Help requested from an R expert to help tweak phlogiston (burnup chart scripts)
Closed, ResolvedPublic2 Story Points

Description

Priorities for review.

  1. Anything in the R code that would affect the integrity of the data and interpretation of the results

    The R scripts generate graphs directly from csv files; data processing is all done in SQL
  2. Making it easier to continue working with the code
    • The file ve_report.R is the master R reporting file. Other files *_report.R is copy-pasted; would be very helpful to get guidance on the best way to clean this up, parameterize the files, so that there is no code duplication.
    • any egregious standards violations that would make it harder for other people to use this
  3. Save Joel some time figuring out various R things
    • on ve-age_of_resolved_count.png and ve-age_of_resolved.png, the scale in the legend should be flipped so that red is on the bottom, just as red is on the bottom in the chart.
    • on ve-backlog_burnup_crop.png, the VisualEditor Interrupt data should be plotted descending from the X axis.
    • on ve_backlog_status, why are the data shapes out of alignment? They didn't used to be.
    • on ve-trancheN_burnup.png, what is the right way to make the "open" data on each chart match the colors from ve-backlog-burnup_crop.png (so that, e.g., the "open" in tranch1 is teal), and "resolved" is a black line instead of an area?

Here is fresh data for the script:


Code is at https://github.com/wikimedia/phab_task_history

JAufrecht updated the task description. (Show Details)
JAufrecht raised the priority of this task from to Normal.
JAufrecht claimed this task.
JAufrecht added a project: VisualEditor.
JAufrecht added subscribers: gerritbot, JAufrecht, Aklapper.

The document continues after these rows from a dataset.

(** One round of write_log. *)
Lemma wp_write_log_one s b view view' refs t x (Q : option unit -> lst -> Prop) :
  log_mem start s bs -> bs !! Z.to_nat t = Some x -> 0 <= t ->
  bio_inv i b view' refs ∅ -> (forall x, ~ in_log start size x -> view' x = view x) ->
  1 <= getref refs x <= 2 ^ 32 - 2 ->
  (forall x, in_log start size x -> getref refs x = 0) -> (stdpp.base.size refs < NBUF)%nat ->
  (forall b', evolves [(start + t + 1, view x)] b b' ->
     bio_inv i b' (apply_write view' (start + t + 1, view x)) refs ∅ -> Q None (set_lg_b b' s)) ->
  wp (dev ← gets lg_dev;
      start ← gets lg_start;
      to ← ↑ bread dev (u32 (start + t + 1));
      blk ← gets (lh_block t);
      from ← ↑ bread dev (u32 blk);
      d ← bdata from;
      set_bdata to d;;
      ↑ bwrite to;;
      ↑ brelse from;;
      ↑ brelse to;;
      mret (None : option unit)) Q (set_lg_b b s).
Proof.
  intros Hm Hx Ht Hb Hview Hpin Hfree Hsize HQ. pose proof (bio_refs_ok _ _ _ _ _ Hb) as Hrok.
  pose proof (bs_block _ _ Hx) as (Ex & Hxl & Hne & Et & Hl). rewrite Z2Nat.id in * by lia.
  pose proof (log_mem_block _ _ _ _ _ Hm Hx) as Eb. rewrite Z2Nat.id in Eb by lia.
  do 5 bstep. cbn [lg_dev lg_start set_lg_b]. rewrite (lm_dev _ _ _ Hm), (lm_start _ _ _ Hm), Et.
  eapply wp_log_bread; [done|done|by intros ? ?; rewrite lookup_empty| |by right|].
  { rewrite Hfree by done. lia. }
  intros to b1 Hev1 Hb1. do 3 bstep.
  replace (lh_block t (set_lg_b b1 s)) with x by (symmetry; exact Eb). rewrite Ex.
  assert (getref (incref refs (start + t + 1)) x = getref refs x) as Egx
    by (rewrite getref_incref, decide_False; done).
  assert (is_Some (incref refs (start + t + 1) !! x)) as Hsx
    by (rewrite is_Some_getref, Egx by eauto with xv6; lia).
  assert (is_Some (incref refs (start + t + 1) !! (start + t + 1))) as Hst.
  { rewrite is_Some_getref by eauto with xv6. rewrite getref_incref, decide_True, Hfree by done. done. }
  eapply wp_log_bread; [done|by rewrite lookup_insert_ne by done| | |by left|].
  { intros y a [[<- <-]|[_ Hy]]%lookup_insert_Some; [done|]. by rewrite lookup_empty in Hy. }
  { rewrite Egx. lia. }
  intros from b2 Hev2 Hb2. bstep.
  eapply wp_log_data; [exact Hb2|by apply lookup_insert_eq|]. rewrite Hview by done. bstep.
  assert (<[x:=from]> (<[start + t + 1:=to]> (∅ : gmap Z nat)) !! (start + t + 1) = Some to) as Eto.
  { rewrite lookup_insert_ne by done. apply lookup_insert_eq. }
  eapply wp_log_setdata; [exact Hb2|exact Eto| |].
  { rewrite is_Some_getref by eauto with xv6. rewrite getref_incref, decide_False by done.
    by apply is_Some_getref; eauto with xv6. }
  intros b3 Hev3 Hb3. bstep. eapply wp_log_bwrite; [exact Hb3|exact Eto|].
  assert (apply_write view' (start + t + 1, view x) (start + t + 1) = view x) as ->
    by (unfold apply_write; by rewrite decide_True).
  intros b4 Hev4 Hb4. bstep. eapply wp_log_brelse; [exact Hb4|by apply lookup_insert_eq| |].
  { rewrite decref_incref, Egx by eauto with xv6. lia. }
  rewrite decref_incref by eauto with xv6. rewrite delete_insert_id by (by rewrite lookup_insert_ne by done).
  intros b5 Hev5 Hb5. bstep. eapply wp_log_brelse; [exact Hb5|by apply lookup_insert_eq| |].
  { intros _. rewrite (ev_disk _ _ _ Hev5). cbn. rewrite (ev_disk _ _ _ Hev4). cbn. unfold apply_write. by rewrite !decide_True. }
  rewrite decref_incref by done. rewrite delete_insert_id by done. intros b6 Hev6 Hb6. bstep. apply HQ; [|done].
  eauto 8 using evolves_nil_l, evolves_nil_r.
Qed.

Lemma wp_write_log s b view refs (Q : unit -> lst -> Prop) :
  log_mem start s bs -> bio_inv i b view refs ∅ ->
  (forall x, x ∈ bs -> 1 <= getref refs x <= 2 ^ 32 - 2) ->
  (forall x, in_log start size x -> getref refs x = 0) -> (stdpp.base.size refs < NBUF)%nat ->
  (forall b', let ws := log_writes start bs view in
     evolves ws b b' -> bio_inv i b' (apply_writes ws view) refs ∅ -> Q tt (set_lg_b b' s)) ->
  wp write_log Q (set_lg_b b s).
Proof.
  intros Hm Hb Hpin Hfree Hsize HQ. pose proof (bio_refs_ok _ _ _ _ _ Hb) as Hrok.
  unfold write_log. do 3 bstep.
  set (ws := log_writes start bs view) in *.
  apply (wp_for_range (fun t s' => exists b', 0 <= t <= Z.of_nat (length bs) /\ s' = set_lg_b b' s /\
    evolves (take (Z.to_nat t) ws) b b' /\
    bio_inv i b' (apply_writes (take (Z.to_nat t) ws) view) refs ∅)); [lia| | |].
  - exists b. split_and!; [lia|lia|done|apply evolves_refl|done].
  - intros t s' Ht _ (b1 & _ & -> & Hev & Hb1). cbn in Ht. rewrite (lm_n _ _ _ Hm) in Ht.
    destruct (lookup_lt_is_Some_2 bs (Z.to_nat t)) as [x Hx]; [lia|].
    eapply (wp_write_log_one _ _ view);
      [exact Hm|exact Hx|lia|exact Hb1| |apply Hpin; by eapply list_elem_of_lookup_2|done|done|].
    { intros y Hy. apply apply_writes_other. intros Hin. apply Hy.
      apply (log_writes_in_log start size bs view); [apply Hok|]. rewrite fmap_take in Hin.
      by eapply elem_of_take in Hin as (k & ? & _); eapply list_elem_of_lookup_2. }
    intros b2 Hev2 Hb2. exists b2.
    replace (Z.to_nat (t + 1)) with (S (Z.to_nat t)) by lia. unfold ws, log_writes.
    rewrite (take_imap _ _ _ x) by done. rewrite Z2Nat.id by lia. split_and!; [lia|lia|done|by eapply evolves_trans|].
    by rewrite apply_writes_app.
  - intros t s' _ Ht _ (b1 & Ht' & -> & Hev & Hb1). cbn in Ht. rewrite (lm_n _ _ _ Hm) in Ht.
    rewrite take_ge in Hev, Hb1 by (unfold ws, log_writes; rewrite length_imap; lia).
    bstep. by apply HQ.
Qed.

Lemma bio_overwrite b view refs H blk d d' :
  bio_inv i b (apply_write (apply_write view (blk, d)) (blk, d')) refs H ->
  bio_inv i b (apply_write view (blk, d')) refs H.
Proof. apply bio_view_ext. intros x. unfold apply_write. cbn. by case_decide. Qed.

Lemma wp_write_head s b view refs (Q : unit -> lst -> Prop) :
  log_mem start s bs -> bio_inv i b view refs ∅ ->
  getref refs start = 0 -> (stdpp.base.size refs < NBUF)%nat ->
  (forall b', let w := (start, header (view start) bs) in
     evolves [w] b b' -> bio_inv i b' (apply_write view w) refs ∅ -> Q tt (set_lg_b b' s)) ->
  wp write_head Q (set_lg_b b s).
Proof.
  intros Hm Hb Hfree Hsize HQ. pose proof (bio_refs_ok _ _ _ _ _ Hb) as Hrok.
  pose proof (lo_len _ _ _ Hok) as Hlen.
  unfold write_head. do 5 bstep. cbn [lg_dev lg_start set_lg_b]. rewrite (lm_dev _ _ _ Hm), (lm_start _ _ _ Hm).
  rewrite u32_small by (unfold is_u32; lia).
  eapply wp_log_bread; [done|done|by intros ? ?; rewrite lookup_empty|rewrite Hfree; lia|by right|].
  intros a b1 Hev1 Hb1. set (Hd := <[start := a]> (∅ : gmap Z nat)) in *.
  assert (Hd !! start = Some a) as Ha by apply lookup_insert_eq.
  assert (is_Some (incref refs start !! start)) as Hss.
  { rewrite is_Some_getref by eauto with xv6. rewrite getref_incref, decide_True, Hfree by done. done. }
  do 3 bstep. eapply wp_log_data; [exact Hb1|exact Ha|]. bstep.
  eapply wp_log_setdata; [exact Hb1|exact Ha|done|]. intros b2 Hev2 Hb2. bstep.
  cbn [lg_n set_lg_b] in Hb2 |- *. rewrite (lm_n _ _ _ Hm) in *. set (n := Z.of_nat (length bs)) in *.
  apply (wp_for_range (fun t s' => exists b', s' = set_lg_b b' s /\ evolves [] b b' /\
    bio_inv i b' (apply_write view (start, put_ints (view start) 0 (n :: take (Z.to_nat t) bs)))
      (incref refs start) Hd)); [lia| | |].
  - exists b2. split_and!; [done|by eapply evolves_nil_l|exact Hb2].
  - intros t s' Ht _ (b3 & -> & Hev3 & Hb3).
    destruct (lookup_lt_is_Some_2 bs (Z.to_nat t)) as [x Hx]; [lia|].
    pose proof (log_mem_block _ _ _ _ _ Hm Hx) as Ex. rewrite Z2Nat.id in Ex by lia.
    do 3 bstep. eapply wp_log_data; [exact Hb3|exact Ha|]. bstep.
    eapply wp_log_setdata; [exact Hb3|exact Ha|done|]. intros b4 Hev4 Hb4. bstep. exists b4.
    split_and!; [done|by eapply evolves_nil_r|]. replace (Z.to_nat (t + 1)) with (S (Z.to_nat t)) by lia.
    apply bio_overwrite in Hb4. rewrite (take_S_r _ _ x) by done. rewrite app_comm_cons, put_ints_app.
    cbn [length]. rewrite length_take_le by lia. cbn [put_ints Nat.add].
    replace (lh_block t (set_lg_b b3 s)) with x in Hb4 by (symmetry; exact Ex).
    unfold apply_write at 2 in Hb4. cbn [fst snd] in Hb4. by rewrite decide_True in Hb4 by done.
  - intros t s' Ht1 Ht2 _ (b3 & -> & Hev3 & Hb3). rewrite take_ge in Hb3 by lia.
    fold (header (view start) bs) in Hb3. bstep. eapply wp_log_bwrite; [exact Hb3|exact Ha|].
    assert (forall d, apply_write view (start, d) start = d) as ->
      by (intros d; unfold apply_write; by rewrite decide_True).
    intros b4 Hev4 Hb4. eapply wp_log_brelse; [exact Hb4|exact Ha| |].
    { intros _. rewrite (ev_disk _ _ _ Hev4). cbn. unfold apply_write. by rewrite !decide_True. }
    rewrite decref_incref by done. unfold Hd. rewrite delete_insert_id by done.
    intros b5 Hev5 Hb5. apply HQ; [|done]. eauto using evolves_nil_l, evolves_nil_r.
Qed.

(** One round of install_trans. *)
Lemma wp_install_one s b view view' refs t x rest (Q : option unit -> lst -> Prop) :
  log_mem start s bs -> bs !! Z.to_nat t = Some x -> 0 <= t ->
  bio_inv i b view' refs ∅ -> (forall x, in_log start size x -> view' x = view x) ->
  room refs (x :: rest) -> (forall x, in_log start size x -> getref refs x = 0) ->
  (forall b', let w := (x, view (start + t + 1)) in
     evolves [w] b b' -> bio_inv i b' (apply_write view' w) (decref refs x) ∅ -> Q None (set_lg_b b' s)) ->
  wp (dev ← gets lg_dev;
      start ← gets lg_start;
      lbuf ← ↑ bread dev (u32 (start + t + 1));
      blk ← gets (lh_block t);
      dbuf ← ↑ bread dev (u32 blk);
      d ← bdata lbuf;
      set_bdata dbuf d;;
      ↑ bwrite dbuf;;
      ↑ bunpin dbuf;;
      ↑ brelse lbuf;;
      ↑ brelse dbuf;;
      mret (None : option unit)) Q (set_lg_b b s).
Proof.
  intros Hm Hx Ht Hb Hview (Hsize & Hmax & Hav & _) Hfree HQ. pose proof (bio_refs_ok _ _ _ _ _ Hb) as Hrok.
  pose proof (bs_block _ _ Hx) as (Ex & Hxl & Hne & Et & Hl). rewrite Z2Nat.id in * by lia.
  pose proof (log_mem_block _ _ _ _ _ Hm Hx) as Eb. rewrite Z2Nat.id in Eb by lia.
  do 5 bstep. cbn [lg_dev lg_start set_lg_b]. rewrite (lm_dev _ _ _ Hm), (lm_start _ _ _ Hm), Et.
  set (l := start + t + 1) in *.
  eapply wp_log_bread; [done|done|by intros ? ?; rewrite lookup_empty|by rewrite Hfree; [lia|]|by right|].
  intros lbuf b1 Hev1 Hb1. do 3 bstep.
  replace (lh_block t (set_lg_b b1 s)) with x by (symmetry; exact Eb). rewrite Ex.
  assert (getref (incref refs l) x = getref refs x) as Egx by (rewrite getref_incref, decide_False; done).
  assert (is_Some (incref refs l !! l)) as Hsl.
  { rewrite is_Some_getref by eauto with xv6. rewrite getref_incref, decide_True, Hfree by done. done. }
  eapply wp_log_bread; [done|by rewrite lookup_insert_ne by done| |by rewrite Egx| |].
  { intros y a [[<- <-]|[_ Hy]]%lookup_insert_Some; [done|]. by rewrite lookup_empty in Hy. }
  { destruct Hav as [Hav|Hav]; [left|right; pose proof (size_incref refs l); lia].
    rewrite is_Some_getref, Egx by eauto with xv6. by apply is_Some_getref. }
  intros dbuf b2 Hev2 Hb2. set (Hd := <[x:=dbuf]> (<[l:=lbuf]> (∅ : gmap Z nat))) in *.
  assert (Hd !! l = Some lbuf) as El by (unfold Hd; rewrite lookup_insert_ne by done; apply lookup_insert_eq).
  assert (Hd !! x = Some dbuf) as Ed by apply lookup_insert_eq.
  bstep. eapply wp_log_data; [exact Hb2|exact El|]. rewrite Hview by done.
  bstep. eapply wp_log_setdata; [exact Hb2|exact Ed| |].
  { rewrite is_Some_getref by eauto with xv6. rewrite getref_incref, decide_True, Egx by done.
    pose proof (getref_ok refs x Hrok). rewrite u32_small; unfold is_u32 in *; lia. }
  intros b3 Hev3 Hb3. bstep. eapply wp_log_bwrite; [exact Hb3|exact Ed|].
  set (view3 := apply_write view' (x, view l)) in *.
  assert (view3 x = view l) as Ev by (unfold view3, apply_write; by rewrite decide_True). rewrite Ev.
  intros b4 Hev4 Hb4.
  assert (forall b', evolves [] b4 b' -> view3 x = dblock b' x) as Hclean.
  { intros b' Hb'. rewrite Ev, (ev_disk _ _ _ Hb'). cbn. rewrite (ev_disk _ _ _ Hev4). cbn.
    unfold apply_write. by rewrite decide_True. }
  bstep. eapply wp_log_bunpin; [exact Hb4|exact Ed|intros _; apply Hclean, evolves_refl|].
  rewrite decref_incref by eauto with xv6. intros b5 Hev5 Hb5.
  bstep. eapply wp_log_brelse; [exact Hb5|exact El| |].
  { intros _. rewrite (ev_disk _ _ _ Hev5). cbn. rewrite (ev_disk _ _ _ Hev4). cbn. unfold view3, apply_write. cbn.
    rewrite !decide_False by done. rewrite (bio_clean _ _ _ _ _ _ Hb) by by apply Hfree.
    symmetry. apply (ev_disk [] b). eauto using evolves_nil_l. }
  rewrite decref_incref by done. intros b6 Hev6 Hb6.
  bstep. eapply wp_log_brelse; [exact Hb6|by rewrite lookup_delete_ne| |].
  { intros _. apply Hclean. by eapply evolves_nil_l. }
  intros b7 Hev7 Hb7. bstep. apply HQ.
  - eauto 9 using evolves_nil_l, evolves_nil_r.
  - unfold Hd in Hb7. by rewrite delete_insert_ne, delete_insert_eq, delete_insert_id in Hb7.
Qed.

@Jdforrester-WMF requested the assistance of Discovery here. I checked with the analysts and since this is a fairly small, well scoped task, we can probably help out pretty fast.

JAufrecht updated the task description. (Show Details)Aug 25 2015, 4:00 PM

@JAufrecht so I discussed this with James yesterday; it initially sounded like a 30-minute task but given that it is 300 lines of plotting code is actually a lot more than that ;).

I can do three things (an AND, not an OR):

  1. Offer you some general guidance on style and common R gotchas;
  2. Write up an example of the format I'd use for such code;
  3. Answer specific questions ('how do I do X, broadly-speaking?' Rather than 'make X do Y') within a timeboxed window.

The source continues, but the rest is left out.